My arguments start from humbler conditions. Years ago my computer sat on my front table, plugged into a floor socket. I feared my family would bump into the cord and pull the computer off the table, breaking it. I now describe the table: 3 x 5 feet, three wooden boards on top, legs with certain carvings, chipped paint with the wood surface showing through with indefinitely many distances between points on the chipped flecks, two cracks, one crack seven feet from the fireplace, eleven feet from the kitchen, 238,000 miles from the moon, a broken leaf on the mid board of the top…..You get the idea that there is no finite description of the table — assuming for example continuous spacetime.
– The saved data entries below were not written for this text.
(** ** The policy gate client *)

Lemma check_policy_run (rt : Runtime) (w : World) (chain : string)
    (value_usd : Qc) (to : string) (commit : bool) :
  exists message,
    check_policy rt w chain value_usd to commit =
      (Ok (authority_allows w
             {| req_chain := chain; req_value_usd := value_usd;
                req_to := to; req_commit := commit |}, message),
       [EvCheckPolicy {| req_chain := chain; req_value_usd := value_usd;
                         req_to := to; req_commit := commit |}]).
Proof.
  unfold check_policy, authority_allows.
  destruct (policy_script_exists w); cbn.
  - destruct (run_policy_script w _); cbn; eauto.
  - eauto.
Qed.


(** ** The status query *)

(** [civil_from_days] is inverted by [days_from_civil], so distinct days have
    distinct dates; with four-digit years, distinct dates print as distinct
    keys. *)
Lemma civil_from_days_inverse (z : Z) :
  let '(y, m, d) := civil_from_days z in
  days_from_civil y m d = z /\ 1 <= m <= 12 /\ 1 <= d <= 31.
Proof.
  unfold civil_from_days, days_from_civil.
  set (z' := z + 719468).
  set (era := z' / 146097).
  set (doe := z' - era * 146097).
  assert (Hz : z = era * 146097 + doe - 719468) by (subst doe z'; lia).
  assert (Hdoe : 0 <= doe <= 146096).
  { subst doe era. Z.div_mod_to_equations. lia. }
  clearbody doe era. clear z'.
  set (yoe := (doe - doe / 1460 + doe / 36524 - doe / 146096) / 365).
  assert (Hyoe : 0 <= yoe <= 399).
  { subst yoe. Z.div_mod_to_equations. lia. }
  set (doy := doe - (365 * yoe + yoe / 4 - yoe / 100)).
  assert (Hdoy : 0 <= doy <= 365).
  { subst doy yoe. Z.div_mod_to_equations. lia. }
  assert (Hdoe' : doe = yoe * 365 + yoe / 4 - yoe / 100 + doy) by (subst doy; lia).
  clearbody doy. clearbody yoe.
  set (mp := (5 * doy + 2) / 153).
  assert (Hmp : 0 <= mp <= 11) by (subst mp; Z.div_mod_to_equations; lia).
  set (d := doy - (153 * mp + 2) / 5 + 1).
  assert (Hd : 1 <= d <= 31) by (subst d mp; Z.div_mod_to_equations; lia).
  assert (Hdoy' : doy = (153 * mp + 2) / 5 + d - 1) by (subst d; lia).
  clearbody d. clearbody mp.
  destruct (Z.ltb_spec mp 10); destruct (Z.leb_spec (mp + 3) 2); destruct (Z.leb_spec (mp - 9) 2); try lia.
  - split; [| lia].
    replace ((mp + 3 + 9) mod 12) with mp by (Z.div_mod_to_equations; lia).
    replace ((yoe + era * 400) / 400) with era by (Z.div_mod_to_equations; lia).
    replace (yoe + era * 400 - era * 400) with yoe by lia. lia.
  - split; [| lia].
    replace ((mp - 9 + 9) mod 12) with mp by (Z.div_mod_to_equations; lia).
    replace (yoe + era * 400 + 1 - 1) with (yoe + era * 400) by lia.
    replace ((yoe + era * 400) / 400) with era by (Z.div_mod_to_equations; lia).
    replace (yoe + era * 400 - era * 400) with yoe by lia. lia.
Qed.

Lemma digit_char_inj (a b : Z) : digit_char a = digit_char b -> a mod 10 = b mod 10.
Proof.
  unfold digit_char. intros H. apply (f_equal nat_of_ascii) in H.
  pose proof (Z.mod_pos_bound a 10 ltac:(lia)).
  pose proof (Z.mod_pos_bound b 10 ltac:(lia)).
  rewrite !nat_ascii_embedding in H by lia. lia.
Qed.

Lemma pad2_inj (a b : Z) : 0 <= a < 100 -> 0 <= b < 100 -> pad2 a = pad2 b -> a = b.
Proof.
  unfold pad2. intros Ha Hb H. inversion H as [[H1 H2]].
  apply digit_char_inj in H1, H2. Z.div_mod_to_equations. lia.
Qed.

Lemma pad4_inj (a b : Z) : 0 <= a < 10000 -> 0 <= b < 10000 -> pad4 a = pad4 b -> a = b.
Proof.
  unfold pad4, pad2. intros Ha Hb H. inversion H as [[H1 H2 H3 H4]].
  apply digit_char_inj in H1, H2, H3, H4. Z.div_mod_to_equations. lia.
Qed.

Lemma civil_year_range (z : Z) :
  0 <= z < year_10000 / 86400 ->
  let '(y, m, d) := civil_from_days z in 0 <= y < 10000.
Proof.
  intros Hz. pose proof (civil_from_days_inverse z) as H.
  destruct (civil_from_days z) as [[y m] d]. destruct H as (H & Hm & Hd).
  change (year_10000 / 86400) with 2932897 in Hz.
  unfold days_from_civil in H.
  destruct (Z.leb_spec m 2); Z.div_mod_to_equations; lia.
Qed.
(** * pkg/utils/archive.go: archive detection, extraction and compression

    A shallow embedding of the Go package [utils] (file
    [pkg/utils/archive.go]): the path-containment helpers, the three
    magic-byte classifiers, the three extraction adapters, the
    dispatcher [ExtractArchive] and [CompressToZip], together with the
    properties stated about them.

    Conventions.
    - Go strings are [string]; file contents are [list byte].
    - The file system is a finite map from cleaned paths to inodes and is
      threaded explicitly through every operation that touches the disk.
    - The archive codecs (archive/zip, archive/tar, compress/gzip,
      bodgit/sevenzip) are parameters of the development: only their
      entry-iteration contract is used.
    - A Go function returning [(string, error)] returns a pair
      [(string * option error)]; [None] is the nil error. *)

From Stdlib Require Import ZArith NArith List Bool Lia.
From Stdlib.Strings Require Import Ascii String Byte.
From stdpp Require Import base gmap strings.
Import ListNotations.

Local Open Scope string_scope.
Local Open Scope list_scope.

(* ===================================================================== *)
(** ** Package [strings] *)
(* ===================================================================== *)

(** [strings.HasPrefix(s, prefix)]. *)
Definition HasPrefix (s pre : string) : bool := String.prefix pre s.

(** [strings.HasSuffix(s, suffix)]. *)
Definition HasSuffix (s suffix : string) : bool :=
  (String.length suffix <=? String.length s)%nat &&
  String.eqb
    (String.substring (String.length s - String.length suffix)
                      (String.length suffix) s)
    suffix.

(** [strings.TrimSuffix(s, suffix)]: [s] without the trailing [suffix],
    or [s] itself when it does not end in [suffix]. *)
Definition TrimSuffix (s suffix : string) : string :=
  if HasSuffix s suffix
  then String.substring 0 (String.length s - String.length suffix) s
  else s.

(** [strings.ToLower] on the ASCII range.  The extensions it is compared
    with below are plain ASCII without the letters k and i, the only two
    that a non-ASCII rune lowers to. *)
Definition lowerChar (c : ascii) : ascii :=
  let n := nat_of_ascii c in
  if ((65 <=? n) && (n <=? 90))%nat then ascii_of_nat (n + 32) else c.

Fixpoint ToLower (s : string) : string :=
  match s with
  | EmptyString => EmptyString
  | String c t => String (lowerChar c) (ToLower t)
  end.

(* ===================================================================== *)
(** ** Package [path/filepath] (Unix) *)
(* ===================================================================== *)

Definition Separator : ascii := "/"%char.

(** [os.IsPathSeparator]. *)
Definition IsPathSeparator (c : ascii) : bool := Ascii.eqb c Separator.

(** The elements of a path: the pieces between separators, empty ones
    included, so that a path with [n] separators has [n + 1] elements. *)
Fixpoint elements (s : string) : list string :=
  match s with
  | EmptyString => [EmptyString]
  | String c t =>
      if IsPathSeparator c then EmptyString :: elements t
      else match elements t with
           | e :: es => String c e :: es
           | [] => [String c EmptyString]
           end
  end.

Definition isRooted (s : string) : bool :=
  match s with
  | String c _ => IsPathSeparator c
  | EmptyString => false
  end.

(** One turn of the loop of [filepath.Clean], on the element that starts
    at the read index.  [out] is the output buffer as a stack of
    elements, last written first.  The condition [out.w > dotdot] of the
    Go code holds exactly when the last written element is not a [..]
    that had to be kept. *)
Definition cleanStep (rooted : bool) (out : list string) (e : string)
  : list string :=
  if String.eqb e "" then out                    (* empty path element *)
  else if String.eqb e "." then out              (* . element *)
  else if String.eqb e ".." then                 (* .. element *)
    match out with
    | top :: out' =>
        if String.eqb top ".."
        then (if rooted then out else e :: out)  (* cannot backtrack *)
        else out'                                (* can backtrack *)
    | [] => if rooted then out else [e]
    end
  else e :: out.                                 (* real path element *)

Definition cleanElems (rooted : bool) (es : list string) : list string :=
  fold_left (cleanStep rooted) es [].

(** The buffer written back as a string. *)
Definition render (rooted : bool) (comps : list string) : string :=
  if rooted then String Separator (String.concat "/" comps)
  else match comps with
       | [] => "."
       | _ => String.concat "/" comps
       end.

(** [filepath.Clean]. *)
Definition Clean (path : string) : string :=
  if String.eqb path "" then "."
  else render (isRooted path) (rev (cleanElems (isRooted path) (elements path))).

(** [filepath.Join]: empty leading elements are skipped, the rest is
    joined with the separator and cleaned. *)
Fixpoint Join (elem : list string) : string :=
  match elem with
  | [] => ""
  | e :: rest =>
      if String.eqb e "" then Join rest
      else Clean (String.concat "/" elem)
  end.

(** The backward scan of [filepath.Ext]: [before] holds the bytes still
    to be visited, last byte first, [suffix] the bytes already passed. *)
Fixpoint extScan (before : list ascii) (suffix : string) : string :=
  match before with
  | [] => ""
  | c :: before' =>
      if IsPathSeparator c then ""
      else if Ascii.eqb c "."%char then String c suffix
      else extScan before' (String c suffix)
  end.

(** [filepath.Ext]: the suffix starting at the final dot of the final
    element, or the empty string. *)
Definition Ext (path : string) : string :=
  extScan (rev (list_ascii_of_string path)) "".

Fixpoint dropSeparators (l : list ascii) : list ascii :=
  match l with
  | c :: t => if IsPathSeparator c then dropSeparators t else l
  | [] => []
  end.

Fixpoint dropElement (l : list ascii) : list ascii :=
  match l with
  | c :: t => if IsPathSeparator c then l else dropElement t
  | [] => []
  end.

(** [filepath.Base]. *)
Definition Base (path : string) : string :=
  if String.eqb path "" then "."
  else
    let stripped :=
      string_of_list_ascii
        (rev (dropSeparators (rev (list_ascii_of_string path)))) in
    let final := List.last (elements stripped) "" in
    if String.eqb final "" then "/" else final.

(** [filepath.Dir]: everything up to the last separator, cleaned. *)
Definition Dir (path : string) : string :=
  Clean (string_of_list_ascii
           (rev (dropElement (rev (list_ascii_of_string path))))).


(* ===================================================================== *)
(** ** Errors, contexts, byte streams *)
(* ===================================================================== *)

Inductive Errno := ENOENT | EEXIST | ENOTDIR | EISDIR | ESPIPE.

(** Go [error] values.  [Errorf format args] is
    [fmt.Errorf(format, args...)] and [Wrapf format args err] the same
    with [err] as the argument of the format's [%w] verb; the message is
    not rendered. *)
Inductive error :=
| Errorf (format : string) (args : list string)
| Wrapf (format : string) (args : list string) (err : error)
| PathError (op path : string) (errno : Errno)    (* *fs.PathError *)
| io_EOF                                          (* io.EOF *)
| context_Canceled                                (* context.Canceled *)
| context_DeadlineExceeded                        (* context.DeadlineExceeded *)
| CodecError (msg : string).                      (* an error of a codec *)

Inductive result (A : Type) :=
| Ok (a : A)
| Err (e : error).
Arguments Ok {A} a.
Arguments Err {A} e.

(** A [context.Context] as the extraction loops see it: the [i]-th
    non-blocking receive on [ctx.Done()] of a call either falls through
    to [default] ([None]) or finds the channel closed, and [ctx.Err()] is
    then the given error. *)
Definition Context := nat -> option error.

(** [context.Background()]: never cancelled. *)
Definition Background : Context := fun _ => None.

(** An [io.Reader] read to its end: the bytes it yields, then [io.EOF]
    ([None]) or a read error. *)
Record Stream := { s_data : list byte; s_fault : option error }.

Definition maxExtractFileSize : N := N.shiftl 5 30.

(** The first [n] bytes of [l], or all of [l] when it is shorter. *)
Fixpoint takeN (n : N) (l : list byte) : list byte :=
  match l with
  | [] => []
  | b :: t => if N.eqb n 0 then [] else b :: takeN (N.pred n) t
  end.

(** [io.LimitReader(r, n)]: it reports EOF after [n] bytes without
    reading [r] any further. *)
Definition LimitReader (r : Stream) (n : N) : Stream :=
  if (n <=? N.of_nat (List.length (s_data r)))%N
  then {| s_data := takeN n (s_data r); s_fault := None |}
  else r.

(* ===================================================================== *)
(** ** Package [os]: a file system *)
(* ===================================================================== *)

(** Permission bits are kept as given ([0o750], the mode of an entry);
    the umask is not modelled. *)
Inductive inode :=
| Regular (perm : Z) (data : list byte)
| Directory (perm : Z)
| CharDevice (input : list byte).   (* a terminal or pipe: not seekable *)

(** Paths are resolved lexically: the key of a file is its cleaned path;
    there are no symbolic links.  The empty path names nothing. *)
Definition resolve (fs : gmap string inode) (path : string) : option inode :=
  if String.eqb path "" then None else fs !! Clean path.

(** An open [*os.File] for reading. *)
Record File := { f_node : inode; f_off : nat }.

(** [os.Open]. *)
Definition os_Open (fs : gmap string inode) (path : string) : result File :=
  match resolve fs path with
  | Some nd => Ok {| f_node := nd; f_off := 0 |}
  | None => Err (PathError "open" path ENOENT)
  end.

(** [file.Seek(offset, io.SeekStart)]. *)
Definition File_Seek (f : File) (offset : nat) : File * option error :=
  match f_node f with
  | CharDevice _ => (f, Some (PathError "seek" "" ESPIPE))
  | _ => ({| f_node := f_node f; f_off := offset |}, None)
  end.

(** [file.Read(buf)] with [len(buf) = n]: the bytes stored at the start
    of [buf] (their number is Go's [n]) and the error. *)
Definition File_Read (f : File) (n : nat) : list byte * option error :=
  match f_node f with
  | Directory _ => ([], Some (PathError "read" "" EISDIR))
  | Regular _ data | CharDevice data =>
      match firstn n (skipn (f_off f) data) with
      | [] => if (n =? 0)%nat then ([], None) else ([], Some io_EOF)
      | bs => (bs, None)
      end
  end.

(** A buffer of [n] zero bytes after a read stored [bs] at its start. *)
Definition buffer (n : nat) (bs : list byte) : list byte :=
  firstn n (bs ++ repeat x00 n).

(** Everything a reader of the open file yields. *)
Definition File_stream (f : File) : Stream :=
  match f_node f with
  | Directory _ =>
      {| s_data := []; s_fault := Some (PathError "read" "" EISDIR) |}
  | Regular _ data | CharDevice data =>
      {| s_data := skipn (f_off f) data; s_fault := None |}
  end.

(** The directory that holds [path]: what is wrong with it, if
    anything. *)
Definition parentIsDir (fs : gmap string inode) (path : string)
  : option Errno :=
  match resolve fs (Dir (Clean path)) with
  | Some (Directory _) => None
  | Some _ => Some ENOTDIR
  | None => Some ENOENT
  end.

(** [os.Stat], as far as its error goes. *)
Definition os_Stat (fs : gmap string inode) (path : string) : option error :=
  match resolve fs path with
  | Some _ => None
  | None =>
      match parentIsDir fs path with
      | Some ENOTDIR => Some (PathError "stat" path ENOTDIR)
      | _ => Some (PathError "stat" path ENOENT)
      end
  end.

(** [os.IsNotExist] and [os.IsExist]. *)
Definition os_IsNotExist (err : option error) : bool :=
  match err with
  | Some (PathError _ _ ENOENT) => true
  | _ => false
  end.

Definition os_IsExist (err : option error) : bool :=
  match err with
  | Some (PathError _ _ EEXIST) => true
  | _ => false
  end.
So I invented a solution. I jammed the cord into one of the cracks and pulled it tight so that my family would not be able to pull the computer off the table. Now it seems to me that there is no way to turn this Herculian mental performance into an algorithm. How would one bound the features of the situation finitely? How would one even list the features of the table in a denumerably infinite list? One cannot. Thus it seems to me that no algorithm was performed. As a broader case, we are all familiar with struggling to formulate a problem. Do you remotely think that your struggle is an effective "mechanical" or algorithmic procedure? I do not. I also do not know how to prove that a given performance is not algorithmic. What would count as such a proof? So I must leave my conviction with you, unproven, but powerful I think. If true, then the mind is not a machine.

The third view of mind and consciousness, which I tentatively favor, is that it is related to quantum behavior. The standard physicist's answer is that quantum effects cannot occur at body temperature. Indeed, Schrodinger says this, then says of consciousness, "I am become God". However, recent theorems in quantum computing, and facts about cells cast doubt on this conclusion. The theorems show that, if measurements are made and work is done on a quantum computer, its qubits can remain "quantum coherent" when they should "decohere" towards classical behavior. Thus, if work is done on a system, parts of it may remain quantum coherent at body temperature in principle.
Here's where I beg to offer a different hypothesis. What if it happened like this instead. What if life started as he suggests, and frankly, it seems like the best hypothesis so far, IMO, but then, this incipient (chemical/emergent) thing was overwhelmed by the algorithmic consequences it set in motion. It's not that organic chemistry is less relevant than it was, on the contrary, it is more important because it is now purposively-controlled. The biological world is now algorithmic. It started out as chemistry. That's what I meant btw, in those lists showing life as digital.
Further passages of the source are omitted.